Sustained cardiomyocyte DNA synthesis in whole embryo cultures lacking the TSC2 gene product

Tuberous sclerosis complex (TSC) is characterized by the appearance of nonmalignant tumors that affect a wide spectrum of organs, including the heart. TSC disease-causing genes have been identified on chromosomes 9 (TSC1) and 16 (TSC2). This study examined the impact of the TSC2 gene product on cardiomyocyte proliferation and terminal differentiation. We took advantage of the observation that Eker rats carry a germ-line TSC2 mutation.
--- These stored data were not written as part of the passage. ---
(* ===== verification/Frames.v ===== *)
(** * QUIC frames

    Models [src/frame.rs]: the frames of a packet payload, their encoders, and the
    iterator that parses a received payload.  ACK frames are in [AckFrame], the frames
    with addresses in [NatFrames]; the frames written in place by
    [StreamsState::write_control_frames] and [Connection::populate_packet] are here too.

    A [StreamId] is its number.  The bytes already written when an encoding fails are
    not represented. *)

From Stdlib Require Import String.
From S2P Require Import Prelude Coding RangeSets Spaces AckFrame AckFrequency Cids NatFrames.

Module Frames.
Import VarInt NatFrames.
Import AckFrame(Ack, IterErr, IterUnexpectedEnd, InvalidFrameId, Malformed, from_end, decode_ack).
Import CidQueue(NewConnectionId, mk_new_cid).
Import AckFrequency(AckFrequencyFrame, mk_frame).

Inductive Dir := Bi | Uni.

(** ** The frames *)

Record Stream := mk_stream { st_id : Z; st_offset : Z; fin : bool; st_data : list Z }.
Record StreamMeta := mk_stream_meta { m_id : Z; m_offsets : range; m_fin : bool }.
Record Crypto := mk_crypto { cr_offset : Z; cr_data : list Z }.
Record ResetStream := mk_reset_stream { rs_id : Z; rs_error_code : Z; final_offset : Z }.
Record StopSending := mk_stop_sending { ss_id : Z; ss_error_code : Z }.
Record ConnectionClose := mk_conn_close { cc_error_code : Z; frame_type : option Z; cc_reason : list Z }.
Record ApplicationClose := mk_app_close { ac_error_code : Z; ac_reason : list Z }.
Inductive Close := CloseConnection (c : ConnectionClose) | CloseApplication (c : ApplicationClose).

Inductive Frame :=
| Padding
| Ping
| FAck (a : Ack)
| FResetStream (r : ResetStream)
| FStopSending (s : StopSending)
| FCrypto (c : Crypto)
| FNewToken (token : list Z)
| FStream (s : Stream)
| MaxData (x : Z)
| MaxStreamData (id offset : Z)
| MaxStreams (dir : Dir) (count : Z)
| DataBlocked (offset : Z)
| StreamDataBlocked (id offset : Z)
| StreamsBlocked (dir : Dir) (limit : Z)
| FNewConnectionId (c : NewConnectionId)
| RetireConnectionId (sequence : Z)
| PathChallenge (token : Z)
| PathResponse (token : Z)
| FClose (c : Close)
| FDatagram (data : list Z)
| FAckFrequency (a : AckFrequencyFrame)
| ImmediateAck
| HandshakeDone
| FAddAddress (a : AddAddress)
| FPunchMeNow (p : PunchMeNow)
| FRemoveAddress (sequence : Z)
| FObservedAddress (o : ObservedAddress)
| FTryConnectTo (t : TryConnectTo)
| FTryConnectToResponse (t : TryConnectToResponse).

Definition STREAM_TYS : Z * Z := (0x08, 0x0f).
Definition DATAGRAM_TYS : Z * Z := (0x30, 0x31).
Definition in_tys (r : Z * Z) (ty : Z) : bool := (r.1 <=? ty) && (ty <=? r.2).

Definition flag (b : bool) (v : Z) : Z := if b then v else 0.

(** [Frame::ty]. *)
Definition ty (f : Frame) : Z :=
  match f with
  | Padding => code PADDING
  | FResetStream _ => code RESET_STREAM
  | FClose (CloseConnection _) => code CONNECTION_CLOSE
  | FClose (CloseApplication _) => code APPLICATION_CLOSE
  | MaxData _ => code MAX_DATA
  | MaxStreamData _ _ => code MAX_STREAM_DATA
  | MaxStreams Bi _ => code MAX_STREAMS_BIDI
  | MaxStreams Uni _ => code MAX_STREAMS_UNI
  | Ping => code PING
  | DataBlocked _ => code DATA_BLOCKED
  | StreamDataBlocked _ _ => code STREAM_DATA_BLOCKED
  | StreamsBlocked Bi _ => code STREAMS_BLOCKED_BIDI
  | StreamsBlocked Uni _ => code STREAMS_BLOCKED_UNI
  | FStopSending _ => code STOP_SENDING
  | RetireConnectionId _ => code RETIRE_CONNECTION_ID
  | FAck _ => code ACK
  | FStream x => Z.lor (Z.lor STREAM_TYS.1 (flag (fin x) 0x01)) (flag (negb (st_offset x =? 0)) 0x04)
  | PathChallenge _ => code PATH_CHALLENGE
  | PathResponse _ => code PATH_RESPONSE
  | FNewConnectionId _ => code NEW_CONNECTION_ID
  | FCrypto _ => code CRYPTO
  | FNewToken _ => code NEW_TOKEN
  | FDatagram _ => DATAGRAM_TYS.1
  | FAckFrequency _ => code ACK_FREQUENCY
  | ImmediateAck => code IMMEDIATE_ACK
  | HandshakeDone => code HANDSHAKE_DONE
  | FAddAddress a => code (if is_v6 (aa_address a) then ADD_ADDRESS_IPV6 else ADD_ADDRESS_IPV4)
  | FPunchMeNow p => code (if is_v6 (pm_address p) then PUNCH_ME_NOW_IPV6 else PUNCH_ME_NOW_IPV4)
  | FRemoveAddress _ => code REMOVE_ADDRESS
  | FObservedAddress o => code (if is_v6 (oa_address o) then OBSERVED_ADDRESS_IPV6 else OBSERVED_ADDRESS_IPV4)
  | FTryConnectTo t => code (if is_v6 (target_address t) then TRY_CONNECT_TO_IPV6 else TRY_CONNECT_TO_IPV4)
  | FTryConnectToResponse t =>
    code (if is_v6 (source_address t) then TRY_CONNECT_TO_RESPONSE_IPV6 else TRY_CONNECT_TO_RESPONSE_IPV4)
  end.
Definition send (enabled : bool) (max : option Z) (send_buffer_size : Z) (data : list Z) (drop : bool) (d : DatagramState)
  : option (result unit SendDatagramError * DatagramState) :=
  if negb enabled then Some (Err Disabled, d)
  else
    match max with
    | None => Some (Err UnsupportedByPeer, d)
    | Some max =>
      if max <? zlen data then Some (Err TooLarge, d)
      else
        let push d := d <| outgoing_total := outgoing_total d + zlen data |> <| outgoing := outgoing d ++ [data] |> in
        if drop then
          match drop_oldest send_buffer_size (outgoing d) (outgoing_total d) with
          | None => None
          | Some (queue, total) => Some (Ok tt, push (d <| outgoing := queue |> <| outgoing_total := total |>))
          end
        else if send_buffer_size <? outgoing_total d + zlen data then Some (Err (Blocked data), d <| send_blocked := true |>)
        else Some (Ok tt, push d)
    end.

Definition send_buffer_space (send_buffer_size : Z) (d : DatagramState) : Z := saturating_sub send_buffer_size (outgoing_total d).

Definition recv (d : DatagramState) : option (list Z) * DatagramState :=
  match incoming d with
  | [] => (None, d)
  | x :: rest => (Some x, d <| incoming := rest |> <| recv_buffered := recv_buffered d - zlen x |>)
  end.

Record DatagramReceivedResult := mk_received { was_empty : bool; dropped_count : Z; dropped_bytes : Z }.

(** The loop of [received]: the queue, its bytes, and what was dropped. *)
Fixpoint make_room (len window : Z) (queue : list (list Z)) (buffered count bytes : Z) : list (list Z) * Z * Z * Z :=
  if window <? len + buffered then
    match queue with
    | [] => ([], buffered, count, bytes)
    | x :: queue => make_room len window queue (buffered - zlen x) (count + 1) (bytes + zlen x)
    end
  else (queue, buffered, count, bytes).

Definition received (data : list Z) (window : option Z) (d : DatagramState)
  : result (DatagramReceivedResult * DatagramState) TransportError.Error :=
  match window with
  | None => Err (PROTOCOL_VIOLATION "unexpected DATAGRAM frame"%string)
  | Some window =>
    if window <? zlen data then Err (PROTOCOL_VIOLATION "oversized datagram"%string)
    else
      let '(queue, buffered, count, bytes) := make_room (zlen data) window (incoming d) (recv_buffered d) 0 0 in
      Ok (mk_received (recv_buffered d =? 0) count bytes,
          d <| recv_buffered := buffered + zlen data |> <| incoming := queue ++ [data] |>)
  end.

Definition drop_oversized (max_payload : Z) (d : DatagramState) : DatagramState :=
  let kept := filter (λ x, zlen x < max_payload) (outgoing d) in
  let dropped := filter (λ x, ¬ zlen x < max_payload) (outgoing d) in
  d <| outgoing := kept |> <| outgoing_total := outgoing_total d - bytes_of dropped |>.

Definition write (buf : list Z) (max_size : Z) (d : DatagramState) : bool * list Z * DatagramState :=
  match outgoing d with
  | [] => (false, buf, d)
  | x :: rest =>
    if max_size <? zlen buf + Frames.datagram_size x true then (false, buf, d)
    else
      (true, buf ++ match Frames.datagram_encode x true with Ok bs => bs | Err _ => [] end,
       d <| outgoing := rest |> <| outgoing_total := outgoing_total d - zlen x |>)
  end.

(** ** Accounting *)

Record datagrams_ok (window : Z) (d : DatagramState) : Prop := {
  dg_in : recv_buffered d = bytes_of (incoming d) ∧ recv_buffered d ≤ window;
  dg_out : outgoing_total d = bytes_of (outgoing d);
}.

Lemma bytes_of_app l k : bytes_of (l ++ k) = bytes_of l + bytes_of k.
Proof. induction l as [| x l IH]; simpl; [done | rewrite IH; lia]. Qed.

Lemma bytes_of_nonneg l : 0 ≤ bytes_of l.
Proof. induction l as [| x l IH]; simpl; [done |]. pose proof (zlen_nonneg x). lia. Qed.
Rats heterozygous for the mutation (TSC2EK/+) are predisposed to renal carcinoma, whereas animals homozygous for the mutation (TSC2EK/EK) die in utero during midgestation. Spontaneously contractile cardiomyocytes were observed after multiple passages of whole embryo cultures prepared from embryonic day 12.5 TSC2EK/EK fetuses but not from TSC2EK/+ or wild-type fetuses. The TSC2EK/EK cardiomyocytes continued to actively synthesize DNA after as many as eight passages. Cytological, ultrastructural, and molecular analyses indicated that the TSC2EK/EK cardiomyocytes retained a highly differentiated phenotype similar to that observed for normal rat cardiomyocytes during late embryonic and early neonatal life. These results suggested that the TSC2 gene product is required for normal cardiomyocyte cell-cycle withdrawal and terminal differentiation.